(Saved entries)
(** Lines 149-198: a new block with the entry. *)
Definition add_dir_block s (p : Z) (all_blocks : list Z) (block_idx : Z) (e : dir_entry) : outcome (bool * fs D) :=
  '(block_lba, s) ← block_bitmap_alloc s;
  if block_lba =? -1 then Ok (false, s)
  else
    let block_bitmap_idx := s32 (block_lba - data_start_lba (sb (cur_part s))) in
    ASSERT (negb (block_bitmap_idx =? -1));;
    s ← bitmap_sync s (u32 block_bitmap_idx) BLOCK_BITMAP;
    '(r, s) ← place_block s p all_blocks block_idx block_lba;
    if (r : bool) then
      bs ← entry_copy e (dir_entry_size (sb (cur_part s)));
      s ← ide_write s (u32 block_lba) (splice (replicate 512 0) 0 bs) 1;
      s ← grow_dir s p;
      Ok (true, s)
    else Ok (false, s).

(** A round of the loop over the blocks. *)
Definition sync_block (p : Z) (all_blocks : list Z) (dir_entrys_per_sec : Z) (e : dir_entry) (x : Z * fs D)
    : outcome ((Z * fs D) + (bool * fs D)) :=
  let '(block_idx, s) := x in
  if block_idx <? 140 then
    lba ← block_at all_blocks block_idx;
    if lba =? 0 then
      '(r, s) ← add_dir_block s p all_blocks block_idx e;
      Ok (inr (r, s))
    else
      '(io_buf, s) ← ide_read s lba 1;
      match find_unused io_buf dir_entrys_per_sec with
      | Some k =>
          bs ← entry_copy e (dir_entry_size (sb (cur_part s)));
          s ← ide_write s lba (splice io_buf (sizeof_dir_entry * k) bs) 1;
          s ← grow_dir s p;
          Ok (inr (true, s))
      | None => Ok (inl (block_idx + 1, s))
      end
  else Ok (inr (false, s)).

Definition sync_dir_entry s (parent_dir : Z) (e : dir_entry) : outcome (bool * fs D) :=
  '(p, i) ← dir_inode s parent_dir;
  let size := dir_entry_size (sb (cur_part s)) in
  dir_entrys_per_sec ← entrys_per_sec size;
  ASSERT (i_size i mod size =? 0);;
  let all_blocks := take 12 (i_sectors i) ++ replicate 128 0 in
  loop 141 (sync_block p all_blocks dir_entrys_per_sec e) (0, s).

(** Lines 254-270: whether the sector has the entry ".", how many other entries
    it has and which of them is for inode [inode_no]. *)
Fixpoint count_entries (buf : list Z) (inode_no : Z) (ks : list Z) (is_dir_first_block : bool) (dir_entry_cnt : Z)
    (found : option Z) : outcome (bool * Z * option Z) :=
  match ks with
  | [] => Ok (is_dir_first_block, dir_entry_cnt, found)
  | k :: ks =>
      if f_type (entry_at buf k) =? FT_UNKNOWN then
        count_entries buf inode_no ks is_dir_first_block dir_entry_cnt found
      else if named buf k dot then count_entries buf inode_no ks true dir_entry_cnt found
      else if named buf k dotdot then count_entries buf inode_no ks is_dir_first_block dir_entry_cnt found
      else
        let dir_entry_cnt := u8 (dir_entry_cnt + 1) in
        if de_i_no (entry_at buf k) =? inode_no then
          ASSERT (bool_decide (found = None));;
          count_entries buf inode_no ks is_dir_first_block dir_entry_cnt (Some k)
        else count_entries buf inode_no ks is_dir_first_block dir_entry_cnt found
  end.

(** Lines 294-298. The loop does not change its index. *)
Definition count_indirect (fuel : nat) (all_blocks : list Z) : outcome Z :=
  loop fuel (λ '(indirect_block_idx, indirect_blocks),
    if indirect_block_idx <? 140 then
      b ← block_at all_blocks indirect_block_idx;
      Ok (inl (indirect_block_idx, if truth b then u32 (indirect_blocks + 1) else indirect_blocks))
    else Ok (inr indirect_blocks)) (12, 0).

(** [bitmap_set(&part->block_bitmap, ..., 0)] and [bitmap_sync] for the block at
    [lba]. *)
Definition free_block s (lba : Z) : outcome (fs D) :=
  let block_bitmap_idx := u32 (lba - data_start_lba (sb (cur_part s))) in
  b ← bitmap_set (block_bitmap (cur_part s)) block_bitmap_idx 0;
  bitmap_sync (set_block_bitmap s b) block_bitmap_idx BLOCK_BITMAP.

(** Lines 282-313: giving the block [all_blocks[block_idx]] back. *)
Definition drop_dir_block s (p : Z) (all_blocks : list Z) (block_idx : Z) : outcome (fs D) :=
  lba ← block_at all_blocks block_idx;
  s ← free_block s lba;
  i ← get_inode s p;
  if block_idx <? 12 then Ok (put_inode s p (set_sector i (Z.to_nat block_idx) 0))
  else
    indirect_blocks ← count_indirect 141 all_blocks;
    ASSERT (1 <=? indirect_blocks);;
    table ← i_sector i 12;
    if 1 <? indirect_blocks then write_table s (<[Z.to_nat block_idx := 0]> all_blocks) table
    else
      s ← free_block s table;
      Ok (put_inode s p (set_sector i 12 0)).

(** Lines 278-323: removing entry [k] of the sector [io_buf] at
    [all_blocks[block_idx]]. *)
Definition remove_entry s (p : Z) (all_blocks : list Z) (block_idx : Z) (io_buf : list Z) (first : bool)
    (cnt k : Z) : outcome (fs D) :=
  let size := dir_entry_size (sb (cur_part s)) in
  ASSERT (1 <=? cnt);;
  s ← (if (cnt =? 1) && negb first then drop_dir_block s p all_blocks block_idx
       else
         lba ← block_at all_blocks block_idx;
         ide_write s lba (take 512 (splice io_buf (sizeof_dir_entry * k) (replicate (Z.to_nat size) 0))) 1);
  i ← get_inode s p;
  ASSERT (size <=? i_size i);;
  let i := set_i_size i (u32 (i_size i - size)) in
  inode_sync (put_inode s p i) i.

(** A round of the loop over the blocks. *)
Definition delete_block (p : Z) (all_blocks : list Z) (dir_entrys_per_sec inode_no : Z) (x : Z * fs D)
    : outcome ((Z * fs D) + (bool * fs D)) :=
  let '(block_idx, s) := x in
  if block_idx <? 140 then
    lba ← block_at all_blocks block_idx;
    if lba =? 0 then Ok (inl (block_idx + 1, s))
    else
      '(io_buf, s) ← ide_read s lba 1;
      '(first, cnt, found) ← count_entries io_buf inode_no (seqZ 0 dir_entrys_per_sec) false 0 None;
      match found with
      | None => Ok (inl (block_idx + 1, s))
      | Some k =>
          s ← remove_entry s p all_blocks block_idx io_buf first cnt k;
          Ok (inr (true, s))
      end
  else Ok (inr (false, s)).

Definition delete_dir_entry s (pdir inode_no : Z) : outcome (bool * fs D) :=
  '(p, i) ← dir_inode s pdir;
  '(all_blocks, s) ← read_all_blocks s i;
  dir_entrys_per_sec ← entrys_per_sec (dir_entry_size (sb (cur_part s)));
  loop 141 (delete_block p all_blocks dir_entrys_per_sec inode_no) (0, s).

(** Lines 361-376: the entry to return, or how far the position has come. *)
Fixpoint next_entry (buf ks : list Z) (size cur_dir_entry_pos pos : Z) : outcome (Z + Z) :=
  match ks with
  | [] => Ok (inl cur_dir_entry_pos)
  | k :: ks =>
      if truth (f_type (entry_at buf k)) then
        if cur_dir_entry_pos <? pos then next_entry buf ks size (u32 (cur_dir_entry_pos + size)) pos
        else ASSERT (cur_dir_entry_pos =? pos);; Ok (inr k)
      else next_entry buf ks size cur_dir_entry_pos pos
  end.

(** The result is the index in [dir_buf] of the entry that is returned. *)
Definition dir_read s (dir : Z) : outcome (option Z * fs D) :=
  '(_, i) ← dir_inode s dir;
  '(all_blocks, s) ← read_all_blocks s i;
  table ← i_sector i 12;
  let block_cnt := if truth table then 140 else 12 in
  let size := dir_entry_size (sb (cur_part s)) in
  dir_entrys_per_sec ← entrys_per_sec size;
  loop 141 (λ '(block_idx, cur_dir_entry_pos, s),
    if block_idx <? block_cnt then
      d ← get_dir s dir;
      if i_size i <=? dir_pos d then Ok (inr (None, s))
      else
        lba ← block_at all_blocks block_idx;
        if lba =? 0 then Ok (inl (block_idx + 1, cur_dir_entry_pos, s))
        else
          '(buf, s) ← ide_read s lba 1;
          r ← next_entry buf (seqZ 0 dir_entrys_per_sec) size cur_dir_entry_pos (dir_pos d);
          match r with
          | inl pos => Ok (inl (block_idx + 1, pos, put_dir s dir (Dir (d_inode d) (dir_pos d) buf)))
          | inr k => Ok (inr (Some k, put_dir s dir (Dir (d_inode d) (u32 (dir_pos d + size)) buf)))
          end
    else Ok (inr (None, s))) (0, 0, s).

Definition dir_is_empty s (dir : Z) : outcome bool :=
  '(_, i) ← dir_inode s dir;
  Ok (i_size i =? u32 (dir_entry_size (sb (cur_part s)) * 2)).

Definition dir_remove s (parent_dir child_dir : Z) : outcome (Z * fs D) :=
  '(_, i) ← dir_inode s child_dir;
  ASSERT (forallb (λ b, b =? 0) (tail (i_sectors i)));;
  let '(io_buf, s) := sys_malloc s in
  if io_buf =? NULL then Ok (-1, s)
  else
    '(_, s) ← delete_dir_entry s parent_dir (i_no i);
    s ← inode_release s (i_no i);
    s ← sys_free s io_buf;
    Ok (0, s).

* **Exercise instructions**:
Copy out every line from the records that has the word "true".

* **Written response**:
      Ok (true, s)
          Ok (inr (true, s))
      else if named buf k dot then count_entries buf inode_no ks true dir_entry_cnt found
          Ok (inr (true, s))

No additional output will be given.